Smith, by contrast, voted against bombing Syria and was not an MP at the time of the Iraq war, of which he has been critical.
Eagle’s concession this evening was gracious. Her appeal to the Labour Party to “come together” and deliver a “strong and united party” which can properly fight the Tories, as well as a pledge to support Smith with “all my enthusiasm” will earn her respect – but not from Corbyn supporters, who will see little togetherness in her actions.
Eagle will be enormously disappointed that her risk in sticking her neck out to challenge Corbyn has not been rewarded with sufficient numbers by her parliamentary colleagues. Eagle is thought to have fallen around 18 to 20 short of Smith’s total of 90 backers from MPs and MEPs.
As for the yobs who smashed the window of her constituency office, they deserve little more than contempt. So too the bigots who have subjected her to homophobic abuse.
Smith will be optimistic that he can now peel off most of Eagle’s supporters among the membership and run Corbyn close. The speech with which he launched his bid was strong and – in contrast to Eagle – included a policy-rich agenda. His commitments to re-write Clause IV to tackle inequality, create a War Powers Act and re-introduce the Department for Energy and Climate Change, which was subsumed into the Business Department on MayDay, will be difficult for Labour members to criticise.

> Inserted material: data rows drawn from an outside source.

(** The ways [install] can end. *)
Lemma install_cases {W Exn} (plugin : BasePlugin.class W Exn) (force : bool)
    (shape : CommandProgram.programShape W Exn) :
  let name := BasePlugin.static_name plugin in
  let taken := ∃ p, p ∈ CommandProgram.plugins shape ∧ PluginType.name p = name in
  match CommandProgram.install plugin force shape with
  | Throw e =>
      (e = Error (lit "Plugin '" ++ name ++ lit "' already exists.")
       ∧ force = false ∧ taken)
      ∨ ((force = true ∨ ¬ taken) ∧ CommandProgram.entry plugin = Throw e)
  | Normal shape' =>
      (force = true ∨ ¬ taken)
      ∧ CommandProgram.commands shape' = CommandProgram.commands shape
      ∧ ∃ item,
          CommandProgram.entry plugin = Normal item
          ∧ Permutation (CommandProgram.plugins shape')
              (CommandProgram.plugins shape ++ [item])
          ∧ length (CommandProgram.plugins shape')
            = S (length (CommandProgram.plugins shape))
  end.
Proof.
  intros name taken. unfold CommandProgram.install. fold name.
  assert (∀ item : PluginType.t W Exn,
            Permutation (sort CommandProgram.by_priority
                           (CommandProgram.plugins shape ++ [item]))
              (CommandProgram.plugins shape ++ [item])
            ∧ length (sort CommandProgram.by_priority
                        (CommandProgram.plugins shape ++ [item]))
              = S (length (CommandProgram.plugins shape))) as Hpushed.
  { intros item. pose proof (sort_Permutation CommandProgram.by_priority
                               (CommandProgram.plugins shape ++ [item])) as Hp.
    split; [exact Hp|]. rewrite (Permutation_length Hp), length_app. simpl. lia. }
  destruct (some _ (CommandProgram.plugins shape)) eqn:Hsome.
  - apply some_name_spec in Hsome. destruct force; simpl; [|by left].
    destruct (CommandProgram.entry plugin) as [item|e]; [|right; by split; [left|]].
    split; [by left|]. split; [done|]. exists item. split; [done|]. apply Hpushed.
  - assert (¬ taken) as Hfree.
    { intros Ht. apply some_name_spec in Ht. congruence. }
    simpl. destruct (CommandProgram.entry plugin) as [item|e];
      [|right; by split; [right|]].
    split; [by right|]. split; [done|]. exists item. split; [done|]. apply Hpushed.
Qed.

(** The two ways [use] can end. *)
Lemma use_cases {W Exn} (command : BaseCommand.class W Exn) (force : bool)
    (shape : CommandProgram.programShape W Exn) :
  let name := BaseCommand.static_name command in
  match CommandProgram.use command force shape with
  | Throw e =>
      e = Error (lit "Command '" ++ name ++ lit "' already exists.")
      ∧ force = false ∧ is_Some (CommandProgram.commands shape !! name)
  | Normal shape' =>
      (force = true ∨ CommandProgram.commands shape !! name = None)
      ∧ CommandProgram.plugins shape' = CommandProgram.plugins shape
      ∧ CommandProgram.commands shape' !! name
        = Some {| CommandType.name := name; CommandType.command := command;
                  CommandType.instance := None; CommandType.group := None |}
      ∧ (∀ other, other ≠ name →
           CommandProgram.commands shape' !! other
           = CommandProgram.commands shape !! other)
      ∧ size (CommandProgram.commands shape')
        = match CommandProgram.commands shape !! name with
          | Some _ => size (CommandProgram.commands shape)
          | None => S (size (CommandProgram.commands shape))
          end
  end.
Proof.
  intros name. unfold CommandProgram.use. fold name.
  assert (∀ d : CommandType.t W Exn,
            size (<[name := d]> (CommandProgram.commands shape))
            = match CommandProgram.commands shape !! name with
              | Some _ => size (CommandProgram.commands shape)
              | None => S (size (CommandProgram.commands shape))
              end) as Hsize.
  { intros d. destruct (CommandProgram.commands shape !! name) as [old|] eqn:Hold.
    - rewrite <- (insert_delete_id (CommandProgram.commands shape) _ old) at 2 by done.
      rewrite <- insert_delete_eq.
      by rewrite !map_size_insert_None by apply lookup_delete_eq.
    - by apply map_size_insert_None. }
  destruct (bool_decide (is_Some (CommandProgram.commands shape !! name))) eqn:Htaken.
  - apply bool_decide_eq_true in Htaken. destruct force; simpl; [|done].
    split; [by left|]. split; [done|]. split; [apply lookup_insert_eq|].
    split; [|apply Hsize]. intros other Hne. by apply lookup_insert_ne.
  - apply bool_decide_eq_false in Htaken. simpl.
    split; [right; by apply eq_None_not_Some|]. split; [done|].
    split; [apply lookup_insert_eq|].
    split; [|apply Hsize]. intros other Hne. by apply lookup_insert_ne.
Qed.

(** [install] refuses a name that is taken, with the conflict error, exactly
    when [force] is off, and before it runs any code of the plugin.
    Otherwise it instantiates the class and reads the priority; it throws
    what the constructor throws or, when that returns, what the getter
    throws, and nothing else.  When neither throws it adds the one new entry
    to the plugin list and leaves the commands alone. *)
Theorem install_outcome {W Exn} (plugin : BasePlugin.class W Exn) (force : bool)
    (shape : CommandProgram.programShape W Exn) :
  let name := BasePlugin.static_name plugin in
  let taken := ∃ p, p ∈ CommandProgram.plugins shape ∧ PluginType.name p = name in
  match CommandProgram.install plugin force shape with
  | Throw e =>
      (e = Error (lit "Plugin '" ++ name ++ lit "' already exists.")
       ∧ force = false ∧ taken)
      ∨ ((force = true ∨ ¬ taken)
         ∧ (BasePlugin.proto_constructor plugin = Throw e
            ∨ (BasePlugin.proto_constructor plugin = Normal tt
               ∧ BasePlugin.get_priority plugin = Throw e)))
  | Normal shape' =>
      (force = true ∨ ¬ taken)
      ∧ BasePlugin.proto_constructor plugin = Normal tt
      ∧ CommandProgram.commands shape' = CommandProgram.commands shape
      ∧ ∃ item,
          BasePlugin.get_priority plugin = Normal (PluginType.priority item)
          ∧ PluginType.name item = name
          ∧ PluginType.plugin item = plugin
          ∧ PluginType.instance item = Some (BasePlugin.new plugin)
          ∧ Permutation (CommandProgram.plugins shape')
              (CommandProgram.plugins shape ++ [item])
          ∧ length (CommandProgram.plugins shape')
            = S (length (CommandProgram.plugins shape))
  end.
Proof.
  intros name taken. pose proof (install_cases plugin force shape) as Hi.
  pose proof (entry_cases plugin) as He. cbv zeta in Hi. fold name taken in Hi.
  destruct (CommandProgram.install plugin force shape) as [shape'|e].
  - destruct Hi as (Hfree & Hcommands & item & Hitem & Hperm & Hlen).
    rewrite Hitem in He. destruct He as (Hc & Hp & Hn & Hpl & Hinst).
    split; [done|]. split; [done|]. split; [done|]. by exists item.
  - destruct Hi as [Hconflict|[Hfree Hentry]]; [by left|].
    rewrite Hentry in He. right. by split.
Qed.

(** A plugin whose [priority] getter throws is not installed, and one whose
    constructor throws is not either, [force] or not: [install] ends with
    their error. *)
Example install_boom :
  CommandProgram.install MoreExamples.boom false CommandProgram.initial
  = Throw (Error (lit "priority boom"))
  ∧ CommandProgram.install MoreExamples.stillborn true CommandProgram.initial
    = Throw (Raised tt).
Proof. split; reflexivity. Qed.

(** [use] throws only the conflict error, and exactly when the name is taken
    and [force] is off; otherwise the name maps to the new descriptor, which
    has no instance yet, every other name is as before, the plugins are
    untouched, and the number of commands grows only for a new name. *)
Theorem use_outcome {W Exn} (command : BaseCommand.class W Exn) (force : bool)
    (shape : CommandProgram.programShape W Exn) :
  let name := BaseCommand.static_name command in
  match CommandProgram.use command force shape with
  | Throw e =>
      e = Error (lit "Command '" ++ name ++ lit "' already exists.")
      ∧ force = false ∧ is_Some (CommandProgram.commands shape !! name)
  | Normal shape' =>
      (force = true ∨ CommandProgram.commands shape !! name = None)
      ∧ CommandProgram.plugins shape' = CommandProgram.plugins shape
      ∧ CommandProgram.commands shape' !! name
        = Some {| CommandType.name := name; CommandType.command := command;
                  CommandType.instance := None; CommandType.group := None |}
      ∧ (∀ other, other ≠ name →
           CommandProgram.commands shape' !! other
           = CommandProgram.commands shape !! other)
      ∧ size (CommandProgram.commands shape')
        = match CommandProgram.commands shape !! name with
          | Some _ => size (CommandProgram.commands shape)
          | None => S (size (CommandProgram.commands shape))
          end
  end.
Proof. apply use_cases. Qed.
(** * Light-Box-UV: the session and averaging core of [InstrumentUI]

    Shallow embedding of test2.py: the instrument state, the handlers that
    change it ([_on_button_click], [_turn_on], [_turn_off], [_timer_tick]),
    the wire encoder ([send_matrix]), the session log
    ([save_session_data]) and the averaging function
    ([_calculate_average]).

    Conventions.
    - Python [float] timestamps and weighted sums are exact rationals [Q]:
      every finite float is a rational, and the arithmetic is carried out
      without rounding.  Brightness values are Python [int]s, here [Z].
    - The three grids are lists of lists, read and written by index; an
      index outside a list raises [IndexError], as in Python.
    - Clock reads ([time.time()], [datetime.datetime.now()]) and the answers
      of the dialogs are arguments of the handlers.  The input dialog
      answers within the bounds it is handed, [getInt_min] and
      [getInt_max]; a statement that depends on the range of the values
      takes these bounds as a hypothesis.
    - A handler runs to its end before the next one starts.
    - Widgets carry no instrument state and are left out of the handlers;
      what the instrument hands to the serial sink and to the session log
      is recorded, oldest first, in the field [log].  Of the presentation,
      the style sheet of a button ([_button_style], in binary64 floats as
      Python computes it) and the text of the runtime label are modelled
      on their own, and so is the choice of the port ([connect_serial]),
      whose passes are answered by a list of scans and typed lines. *)

From Stdlib Require Import ZArith QArith Qminmax Lia Lqa String Ascii.
From Stdlib Require Import DecimalString DecimalPos DecimalZ.
From Stdlib Require Import Uint63 PrimFloat FloatOps SpecFloat Qround.
From stdpp Require Import base list.

Local Open Scope Z_scope.
Local Open Scope Q_scope.
Local Open Scope nat_scope.
Local Open Scope list_scope.

(** ** Exceptions *)

Inductive exn : Type :=
| IndexError
| OSError.

Inductive outcome (A : Type) : Type :=
| Ok (a : A)
| Raise (e : exn).
Arguments Ok {A} a.
Arguments Raise {A} e.

Definition obind {A B : Type} (m : outcome A) (k : A -> outcome B) : outcome B :=
  match m with
  | Ok a => k a
  | Raise e => Raise e
  end.

Notation "'do' x <- m ; k" := (obind m (fun x => k))
  (at level 10, x name, m at level 100, k at level 200).

(** [for x in xs: acc = body x acc], stopping at the first exception. *)
Fixpoint for_each {A S : Type} (xs : list A) (body : A -> S -> outcome S) (s : S)
  : outcome S :=
  match xs with
  | [] => Ok s
  | x :: xs' => do s' <- body x s; for_each xs' body s'
  end.

(** [range(n)] *)
Definition range (n : nat) : list nat := seq 0 n.

(** ** Lists of lists indexed as [g[r][c]] *)

Definition getitem {A : Type} (l : list A) (i : nat) : outcome A :=
  match l !! i with
  | Some x => Ok x
  | None => Raise IndexError
  end.

Definition setitem {A : Type} (l : list A) (i : nat) (v : A) : outcome (list A) :=
  match l !! i with
  | Some _ => Ok (<[i := v]> l)
  | None => Raise IndexError
  end.

Definition get2 {A : Type} (g : list (list A)) (r c : nat) : outcome A :=
  do row <- getitem g r; getitem row c.

(** [g[r][c] = v]: the row object [g[r]] is fetched, then updated in place. *)
Definition set2 {A : Type} (g : list (list A)) (r c : nat) (v : A)
  : outcome (list (list A)) :=
  do row <- getitem g r;
  do row' <- setitem row c v;
  Ok (<[r := row']> g).

(** [[[v for _ in range(cols)] for _ in range(rows)]] *)
Definition fresh_grid {A : Type} (nr nc : nat) (v : A) : list (list A) :=
  replicate nr (replicate nc v).

(** ** Instrument state *)

(** What the instrument hands to its collaborators, oldest first. *)
Inductive io_event : Type :=
| EvSend (transmission : string)          (* send_matrix offered a frame to the sink *)
| EvSaved (averages : list (nat * nat * Q)) (* save_session_data wrote the summary *)
| EvSaveError (e : exn).                  (* save failed; reported in a message box *)

Record InstrumentUI : Type := mkInstrumentUI {
  instrument_on : bool;
  start_time : option Q;
  start_datetime : option Q;
  brightness_values : list (list Z);
  brightness_time_sum : list (list Q);
  last_update_time : list (list (option Q));
  log : list io_event
}.

Definition rows : nat := 8.
Definition cols : nat := 12.

Definition with_log (self : InstrumentUI) (l : list io_event) : InstrumentUI :=
  mkInstrumentUI (instrument_on self) (start_time self) (start_datetime self)
    (brightness_values self) (brightness_time_sum self) (last_update_time self) l.

Definition with_brightness_values (self : InstrumentUI) (g : list (list Z))
  : InstrumentUI :=
  mkInstrumentUI (instrument_on self) (start_time self) (start_datetime self)
    g (brightness_time_sum self) (last_update_time self) (log self).

Definition with_brightness_time_sum (self : InstrumentUI) (g : list (list Q))
  : InstrumentUI :=
  mkInstrumentUI (instrument_on self) (start_time self) (start_datetime self)
    (brightness_values self) g (last_update_time self) (log self).

Definition with_last_update_time (self : InstrumentUI) (g : list (list (option Q)))
  : InstrumentUI :=
  mkInstrumentUI (instrument_on self) (start_time self) (start_datetime self)
    (brightness_values self) (brightness_time_sum self) g (log self).

(** [x is None] *)
Definition is_None {A : Type} (x : option A) : bool :=
  match x with
  | None => true
  | Some _ => false
  end.

(** [for r in range(rows): for c in range(cols): body r c] *)
Definition for_cells {S : Type} (body : nat -> nat -> S -> outcome S) (s : S)
  : outcome S :=
  for_each (range rows) (fun r s1 => for_each (range cols) (fun c s2 => body r c s2) s1) s.

(** [s * n] on strings *)
Fixpoint repeat_string (s : string) (n : nat) : string :=
  match n with
  | 0 => EmptyString
  | S n' => (s ++ repeat_string s n')%string
  end.

(** ** send_matrix *)

(** Python's [str] on an [int]. *)
Definition str (z : Z) : string := NilZero.string_of_int (Z.to_int z).

(** [sep.join(parts)] *)
Definition join (sep : string) (parts : list string) : string :=
  String.concat sep parts.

Smith’s credentials are impeccably left-wing. The spectre of another vote haunts him, however: on the controversial welfare bill which helped shape last summer’s contest. Smith tried to address this on Sunday, telling the BBC his decision to abstain was a “mistake” which he now regrets. Knowing the storm was on its way, this was a classic piece of pre-buttal.
He did go on to lead a successful Labour campaign against some of George Osborne’s other social security cuts, such as sums which go to disabled people, known as Personal Independence Payments, but the nuance of this point could be lost in a leadership contest which will be fought in stark black and white.
So Corbyn, after apparently facing a moment of self-doubt some weeks ago, will now carry on with relatively few fears. A Times/YouGov poll published today put him more than 20 percentage points ahead of Smith in a run-off – although I suspect the final result will be far closer.
Corbyn can stick to the mantras – fiercely anti-austerity, against most foreign interventions – that led to landslide victory last summer. He will try to run an insurgent campaign but that will prove far harder given that he has been in post for nearly a year and faced sustained criticism over his handling of the anti-Semitism row.
Smith has also taken a tough line on austerity and will try to paint himself as an outsider who has been inspired by his Welsh origins and home town of Pontypridd, which he now represents. He will have to fend off accusations that, as a former Labour advisor and employee of drugs company Pfizer, he is a creature of Westminster and big business.
At least now we – finally – have a clear contest. After weeks of turmoil, the future of the Labour Party is at stake. But will it settle the leadership question for good? I think you know the answer to that one.